勇者「女神から貰った『勇者』の力は、『魔王』を倒すためのものだ。……俺は、それを戦争に使いたくない」

戦士「……だったら…どこかで余生を過ごそう。平穏に、残りの人生を送ろう」

勇者「それも、いいな。……でも、無理だ。無理なんだと分かったよ」

僧侶「どうして、ですか」

勇者「俺は、この世界に名と顔が売れすぎてしまった。
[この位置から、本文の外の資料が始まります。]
Lemma client_run_gave_up ev c :
  gave_up c -> gave_up (run ev c) /\ ct_state (run ev c) = ct_state c.
Proof.
  intros [Hr Hs]. destruct ev; cbn; try done.
  - by rewrite Hr.
  - unfold write_failed. by destruct started.
  - assert (start_reclaim c link = c) as ->; [|done].
    unfold start_reclaim. destruct (ct_state c); try done; by case_match.
  - assert (H : ct_reclaim (read_envelope c link e) = ct_reclaim c /\
                ct_state (read_envelope c link e) = ct_state c).
    { unfold read_envelope, exited. by repeat case_match. }
    unfold gave_up. by destruct H as [-> ->].
  - assert (client_run (EvRound outcome) c = c) as Heq; [|by cbn in Heq; rewrite Heq].
    cbn. by destruct (ct_state c).
Qed.

(** ** Answers *)

Definition rpc_id (n : Z) : string := "rrpc-" +:+ pretty n.

(** The request [id] was written over [link] in the run [evs]. *)
Definition issued evs (id : string) (link : nat) : Prop :=
  exists pre op epoch post, evs = pre ++ EvCall link op epoch :: post /\
    id = rpc_id (ct_next_id (runs pre client_new)).

Definition numbered evs : Prop := (Z.of_nat (length evs) < 2^64 - 1)%Z.

Lemma issued_snoc evs ev id link : issued evs id link -> issued (evs ++ [ev]) id link.
Proof.
  intros (pre & op & epoch & post & -> & Hid). exists pre, op, epoch, (post ++ [ev]).
  split; [by rewrite <- app_assoc|done].
Qed.

(** Request ids are counted up. *)
Lemma next_id_step ev c :
  ct_next_id (run ev c) =
    match ev with EvCall _ _ _ => as_u64 (ct_next_id c + 1) | _ => ct_next_id c end.
Proof.
  destruct ev; cbn; try done.
  - by destruct (ct_reclaim c || ct_leaving c).
  - unfold write_failed. by destruct started.
  - apply start_reclaim_frame.
  - unfold read_envelope, exited. repeat case_match; done.
  - destruct (ct_state c); try done. apply reclaim_round_frame.
Qed.

Lemma next_id_bound evs :
  numbered evs -> (1 <= ct_next_id (runs evs client_new) <= 1 + Z.of_nat (length evs))%Z.
Proof.
  unfold numbered. induction evs as [|ev evs IH] using rev_ind; [cbn; lia|].
  rewrite length_app, client_runs_snoc, next_id_step. cbn [length]. intros Hn.
  specialize (IH ltac:(lia)). destruct ev; try lia. rewrite as_u64_id by lia. lia.
Qed.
今どき、『勇者』の風体を知らないほうがおかしいぐらいだ」

戦士「…………」

勇者「どこかで晴耕雨読の暮らしをしていても、いつか探し当てられる。目覚めれば、軍隊に囲まれている」

魔法使い「…なんで……何で、そうなるのよぉ……」

勇者「………俺は、この…救った世界の人々に、剣を向けたくない。『勇者』が最後に倒したのは、『魔王』であって欲しいんだ。
   みんなとの、『世界を救うため』の旅を、嘘にしてしまいたくない」

僧侶「酷いですよ。……貴方は……酷い人です」

魔法使いに続き、僧侶も肩が震え始める。
梃子でも動きそうにない勇者の姿に、あまりの決意の固さを感じてしまって。
それは――『勇者とはこの場で別れ』という意味にしか感じられなくて。